(Supplied data Opens)
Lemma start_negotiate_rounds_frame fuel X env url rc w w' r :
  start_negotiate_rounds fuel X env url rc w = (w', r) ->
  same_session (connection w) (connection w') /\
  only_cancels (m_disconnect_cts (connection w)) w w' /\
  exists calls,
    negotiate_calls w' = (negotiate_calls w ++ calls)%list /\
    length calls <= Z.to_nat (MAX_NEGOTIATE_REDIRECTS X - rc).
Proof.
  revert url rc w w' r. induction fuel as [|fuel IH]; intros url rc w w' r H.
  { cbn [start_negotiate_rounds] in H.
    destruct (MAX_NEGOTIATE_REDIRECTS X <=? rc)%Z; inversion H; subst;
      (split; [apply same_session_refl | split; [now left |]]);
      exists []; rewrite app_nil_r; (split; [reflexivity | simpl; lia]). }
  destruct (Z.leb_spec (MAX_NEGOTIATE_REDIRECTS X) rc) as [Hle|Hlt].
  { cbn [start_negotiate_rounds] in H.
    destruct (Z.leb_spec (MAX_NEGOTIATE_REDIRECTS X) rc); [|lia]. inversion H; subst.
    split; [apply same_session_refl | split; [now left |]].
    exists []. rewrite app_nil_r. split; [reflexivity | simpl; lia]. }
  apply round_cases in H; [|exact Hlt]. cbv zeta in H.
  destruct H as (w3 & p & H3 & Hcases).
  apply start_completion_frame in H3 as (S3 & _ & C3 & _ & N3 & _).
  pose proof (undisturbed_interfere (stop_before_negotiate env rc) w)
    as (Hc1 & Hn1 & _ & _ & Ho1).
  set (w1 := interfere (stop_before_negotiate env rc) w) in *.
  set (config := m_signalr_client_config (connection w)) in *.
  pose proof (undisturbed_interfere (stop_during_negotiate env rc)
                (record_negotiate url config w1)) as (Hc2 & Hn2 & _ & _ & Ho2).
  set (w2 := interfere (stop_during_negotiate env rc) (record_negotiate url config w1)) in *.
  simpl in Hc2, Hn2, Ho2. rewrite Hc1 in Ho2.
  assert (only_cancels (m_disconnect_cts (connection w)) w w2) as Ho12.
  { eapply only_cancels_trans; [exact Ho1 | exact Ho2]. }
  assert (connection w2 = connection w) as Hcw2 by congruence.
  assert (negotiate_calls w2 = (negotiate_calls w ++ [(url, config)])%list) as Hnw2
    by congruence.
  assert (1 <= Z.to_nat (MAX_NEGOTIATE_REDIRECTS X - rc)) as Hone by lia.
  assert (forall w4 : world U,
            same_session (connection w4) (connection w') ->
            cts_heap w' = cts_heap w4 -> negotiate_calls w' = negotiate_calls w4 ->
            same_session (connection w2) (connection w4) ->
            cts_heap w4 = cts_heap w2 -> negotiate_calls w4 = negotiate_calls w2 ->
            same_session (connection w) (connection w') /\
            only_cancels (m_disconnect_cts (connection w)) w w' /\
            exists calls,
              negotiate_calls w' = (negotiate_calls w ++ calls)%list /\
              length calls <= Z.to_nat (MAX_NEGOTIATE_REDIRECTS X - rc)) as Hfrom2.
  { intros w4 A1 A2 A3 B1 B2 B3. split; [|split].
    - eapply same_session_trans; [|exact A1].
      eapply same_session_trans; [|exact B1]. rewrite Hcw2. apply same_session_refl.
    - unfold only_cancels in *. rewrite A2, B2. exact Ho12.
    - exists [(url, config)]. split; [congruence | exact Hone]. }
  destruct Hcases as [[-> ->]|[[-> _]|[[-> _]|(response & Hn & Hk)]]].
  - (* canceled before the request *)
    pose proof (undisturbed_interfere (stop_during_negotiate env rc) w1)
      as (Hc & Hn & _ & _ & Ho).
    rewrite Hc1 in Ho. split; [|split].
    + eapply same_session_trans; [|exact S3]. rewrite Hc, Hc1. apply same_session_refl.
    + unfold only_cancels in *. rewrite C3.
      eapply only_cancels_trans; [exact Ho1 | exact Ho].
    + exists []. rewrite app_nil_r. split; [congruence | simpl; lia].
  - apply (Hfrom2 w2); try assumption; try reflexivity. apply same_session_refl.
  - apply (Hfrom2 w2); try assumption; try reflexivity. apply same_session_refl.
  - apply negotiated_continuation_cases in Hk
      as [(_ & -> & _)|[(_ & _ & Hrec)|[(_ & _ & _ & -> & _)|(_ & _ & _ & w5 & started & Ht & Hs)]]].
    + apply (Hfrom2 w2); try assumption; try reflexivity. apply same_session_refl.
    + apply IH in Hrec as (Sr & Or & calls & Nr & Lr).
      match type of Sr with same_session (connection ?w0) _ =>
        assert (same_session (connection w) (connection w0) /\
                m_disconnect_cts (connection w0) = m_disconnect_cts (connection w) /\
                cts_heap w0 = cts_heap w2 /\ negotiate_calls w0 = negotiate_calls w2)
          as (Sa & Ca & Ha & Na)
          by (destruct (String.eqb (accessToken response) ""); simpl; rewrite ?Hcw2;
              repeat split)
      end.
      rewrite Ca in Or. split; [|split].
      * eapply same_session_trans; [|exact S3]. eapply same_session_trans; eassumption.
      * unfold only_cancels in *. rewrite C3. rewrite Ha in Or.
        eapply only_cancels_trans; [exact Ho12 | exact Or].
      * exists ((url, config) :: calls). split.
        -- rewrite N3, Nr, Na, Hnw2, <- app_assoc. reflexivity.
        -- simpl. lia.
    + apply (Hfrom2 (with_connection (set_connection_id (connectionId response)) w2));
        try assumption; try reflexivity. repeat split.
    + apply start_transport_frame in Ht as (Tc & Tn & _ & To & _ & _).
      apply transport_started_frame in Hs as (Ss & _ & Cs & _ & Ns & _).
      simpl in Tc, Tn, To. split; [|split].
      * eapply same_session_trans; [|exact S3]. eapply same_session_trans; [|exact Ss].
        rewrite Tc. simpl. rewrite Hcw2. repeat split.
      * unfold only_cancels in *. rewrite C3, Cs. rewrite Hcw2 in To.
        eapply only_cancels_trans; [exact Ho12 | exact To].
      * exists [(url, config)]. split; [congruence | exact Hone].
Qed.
(Supplied data Closes)
Directions:
Transcribe all of the entries without altering anything.

Answer box:
Lemma start_negotiate_rounds_frame fuel X env url rc w w' r :
  start_negotiate_rounds fuel X env url rc w = (w', r) ->
  same_session (connection w) (connection w') /\
  only_cancels (m_disconnect_cts (connection w)) w w' /\
  exists calls,
    negotiate_calls w' = (negotiate_calls w ++ calls)%list /\
    length calls <= Z.to_nat (MAX_NEGOTIATE_REDIRECTS X - rc).
Proof.
  revert url rc w w' r. induction fuel as [|fuel IH]; intros url rc w w' r H.
  { cbn [start_negotiate_rounds] in H.
    destruct (MAX_NEGOTIATE_REDIRECTS X <=? rc)%Z; inversion H; subst;
      (split; [apply same_session_refl | split; [now left |]]);
      exists []; rewrite app_nil_r; (split; [reflexivity | simpl; lia]). }
  destruct (Z.leb_spec (MAX_NEGOTIATE_REDIRECTS X) rc) as [Hle|Hlt].
  { cbn [start_negotiate_rounds] in H.
    destruct (Z.leb_spec (MAX_NEGOTIATE_REDIRECTS X) rc); [|lia]. inversion H; subst.
    split; [apply same_session_refl | split; [now left |]].
    exists []. rewrite app_nil_r. split; [reflexivity | simpl; lia]. }
  apply round_cases in H; [|exact Hlt]. cbv zeta in H.
  destruct H as (w3 & p & H3 & Hcases).
  apply start_completion_frame in H3 as (S3 & _ & C3 & _ & N3 & _).
  pose proof (undisturbed_interfere (stop_before_negotiate env rc) w)
    as (Hc1 & Hn1 & _ & _ & Ho1).
  set (w1 := interfere (stop_before_negotiate env rc) w) in *.
  set (config := m_signalr_client_config (connection w)) in *.
  pose proof (undisturbed_interfere (stop_during_negotiate env rc)
                (record_negotiate url config w1)) as (Hc2 & Hn2 & _ & _ & Ho2).
  set (w2 := interfere (stop_during_negotiate env rc) (record_negotiate url config w1)) in *.
  simpl in Hc2, Hn2, Ho2. rewrite Hc1 in Ho2.
  assert (only_cancels (m_disconnect_cts (connection w)) w w2) as Ho12.
  { eapply only_cancels_trans; [exact Ho1 | exact Ho2]. }
  assert (connection w2 = connection w) as Hcw2 by congruence.
  assert (negotiate_calls w2 = (negotiate_calls w ++ [(url, config)])%list) as Hnw2
    by congruence.
  assert (1 <= Z.to_nat (MAX_NEGOTIATE_REDIRECTS X - rc)) as Hone by lia.
  assert (forall w4 : world U,
            same_session (connection w4) (connection w') ->
            cts_heap w' = cts_heap w4 -> negotiate_calls w' = negotiate_calls w4 ->
            same_session (connection w2) (connection w4) ->
            cts_heap w4 = cts_heap w2 -> negotiate_calls w4 = negotiate_calls w2 ->
            same_session (connection w) (connection w') /\
            only_cancels (m_disconnect_cts (connection w)) w w' /\
            exists calls,
              negotiate_calls w' = (negotiate_calls w ++ calls)%list /\
              length calls <= Z.to_nat (MAX_NEGOTIATE_REDIRECTS X - rc)) as Hfrom2.
  { intros w4 A1 A2 A3 B1 B2 B3. split; [|split].
    - eapply same_session_trans; [|exact A1].
      eapply same_session_trans; [|exact B1]. rewrite Hcw2. apply same_session_refl.
    - unfold only_cancels in *. rewrite A2, B2. exact Ho12.
    - exists [(url, config)]. split; [congruence | exact Hone]. }
  destruct Hcases as [[-> ->]|[[-> _]|[[-> _]|(response & Hn & Hk)]]].
  - (* canceled before the request *)
    pose proof (undisturbed_interfere (stop_during_negotiate env rc) w1)
      as (Hc & Hn & _ & _ & Ho).
    rewrite Hc1 in Ho. split; [|split].
    + eapply same_session_trans; [|exact S3]. rewrite Hc, Hc1. apply same_session_refl.
    + unfold only_cancels in *. rewrite C3.
      eapply only_cancels_trans; [exact Ho1 | exact Ho].
    + exists []. rewrite app_nil_r. split; [congruence | simpl; lia].
  - apply (Hfrom2 w2); try assumption; try reflexivity. apply same_session_refl.
  - apply (Hfrom2 w2); try assumption; try reflexivity. apply same_session_refl.
  - apply negotiated_continuation_cases in Hk
      as [(_ & -> & _)|[(_ & _ & Hrec)|[(_ & _ & _ & -> & _)|(_ & _ & _ & w5 & started & Ht & Hs)]]].
    + apply (Hfrom2 w2); try assumption; try reflexivity. apply same_session_refl.
    + apply IH in Hrec as (Sr & Or & calls & Nr & Lr).
      match type of Sr with same_session (connection ?w0) _ =>
        assert (same_session (connection w) (connection w0) /\
                m_disconnect_cts (connection w0) = m_disconnect_cts (connection w) /\
                cts_heap w0 = cts_heap w2 /\ negotiate_calls w0 = negotiate_calls w2)
          as (Sa & Ca & Ha & Na)
          by (destruct (String.eqb (accessToken response) ""); simpl; rewrite ?Hcw2;
              repeat split)
      end.
      rewrite Ca in Or. split; [|split].
      * eapply same_session_trans; [|exact S3]. eapply same_session_trans; eassumption.
      * unfold only_cancels in *. rewrite C3. rewrite Ha in Or.
        eapply only_cancels_trans; [exact Ho12 | exact Or].
      * exists ((url, config) :: calls). split.
        -- rewrite N3, Nr, Na, Hnw2, <- app_assoc. reflexivity.
        -- simpl. lia.
    + apply (Hfrom2 (with_connection (set_connection_id (connectionId response)) w2));
        try assumption; try reflexivity. repeat split.
    + apply start_transport_frame in Ht as (Tc & Tn & _ & To & _ & _).
      apply transport_started_frame in Hs as (Ss & _ & Cs & _ & Ns & _).
      simpl in Tc, Tn, To. split; [|split].
      * eapply same_session_trans; [|exact S3]. eapply same_session_trans; [|exact Ss].
        rewrite Tc. simpl. rewrite Hcw2. repeat split.
      * unfold only_cancels in *. rewrite C3, Cs. rewrite Hcw2 in To.
        eapply only_cancels_trans; [exact Ho12 | exact To].
      * exists [(url, config)]. split; [congruence | exact Hone].
Qed.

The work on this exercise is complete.